With their musical identity fully in place, Peach Pit are able to pull exciting sounds from unexpected genres into some of their best tracks yet. Perhaps the most impressive song on the album is ‘Give Up Baby Go’ – which has already racked up over a million streams on Spotify, just days after its release. The song draws inspiration from the rockabilly and blues genres with Western undertones present throughout – quack lead guitar articulations work in tandem with a traveling bass line and the relentless tsk of cymbals. Despite this playful genre, “Give Up Baby Go” remains distinctly independent with heavy reverb and full spatial effect and is a unique new take on the band’s sound.
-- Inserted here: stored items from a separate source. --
(* ===== verification/LagRun.v ===== *)
(** Link aggregation in operation: the set-up of LAGs, links and streams, and any sequence of
    timers, LACP packets, commands and transmissions after it keep what [lag_ok] says. *)
From Stdlib Require Import QArith.
From coqutil Require Import Datatypes.RecordSetters.
From S2P Require Import Prelude.
From S2P Require Import Const.
From S2P Require Import ConstApp.
From S2P Require Import ConstStream.
From S2P Require Import ConstNet.
From S2P Require Import ProtoTypes.
From S2P Require Import StreamRx.
From S2P Require Import IoStream.
From S2P Require Import IoRate.
From S2P Require Import IoSetup.
From S2P Require Import Lag.
From S2P Require Import LagSelect.
Import RecordSetters.DoubleBraceUpdate.
From stdpp Require Import gmap list strings.
Open Scope Z_scope.

(** * Transmission keeps a handle *)

Lemma all_streams_insert l : forall i b b', l !! i = Some b -> bk_streams b' = bk_streams b -> all_streams (<[i := b']> l) = all_streams l.
Proof.
  induction l as [|c l IH]; intros [|i] b b' Hi Hs; cbn in Hi; try done.
  - injection Hi as ->. change (all_streams (b' :: l) = all_streams (b :: l)). by rewrite !all_streams_cons, Hs.
  - change (all_streams (c :: <[i := b']> l) = all_streams (c :: l)). rewrite !all_streams_cons. f_equal. by eapply IH.
Qed.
Almost equally special is “Last Days of Lonesome”, which delves into the band’s surf-rock roots. It’s a straightforward track that’s distinguished by stretched note washes from a slide guitar that lift and float through the mix. Absent here is a strong presence of Mikey Pascuzzi’s drum work, but the lingering acoustic guitar takes on the task of keeping the beat centered on the track.

From 2 to 3 ends with “Drips on a Wire,” a less memorable, but certainly quality song – it seems to be in the game, bleeding in the before and after tracks. “2015” is awash with organs and synths that sit on the periphery of your headphones as you listen. Smith’s vocals rise high in an impressive falsetto and mid-range before plunging below into a deeper register. The title track, “From 2 to 3”, concludes the album – it is familiar and honest, describing the feelings of confusion and guilt associated with breakups and moving on. The farewell notes are of a biting and swirling synth which fades in the calm.

From 2 to 3 is a testament to Peach Pit’s growth over the past few years – it stays even and balanced throughout, and every track feels great. They’re able to establish a fully-chopped identity that feels authentic and engaging and allows them to experiment with sounds that may have been out of their wheelhouse in years past. The subtle tricks and risks that Peach Pit takes From 2 to 3 spelling out future genres for the band as they continue to develop in upcoming projects.

Here, Peach Pit is lyrically sardonic though much of the record describes longing and companionship bordering on saccharine – it’s about the quiet moments of loving someone, even if they don’t know how to be loved. . From 2 to 3 is hopelessly romantic and details all the overwhelming experiences that are so familiar to us. Listeners can feel the distinct bitterness of being used by someone you love so much and wanting someone you may never have. The rougher edges of pain are sanded away by the band’s playful cynicism and often upbeat instrumentals – it’s not intended to be a lament of grief and lost connections, but rather offers a clever perspective on life. love, loss and healing that seems to build, listen after listen.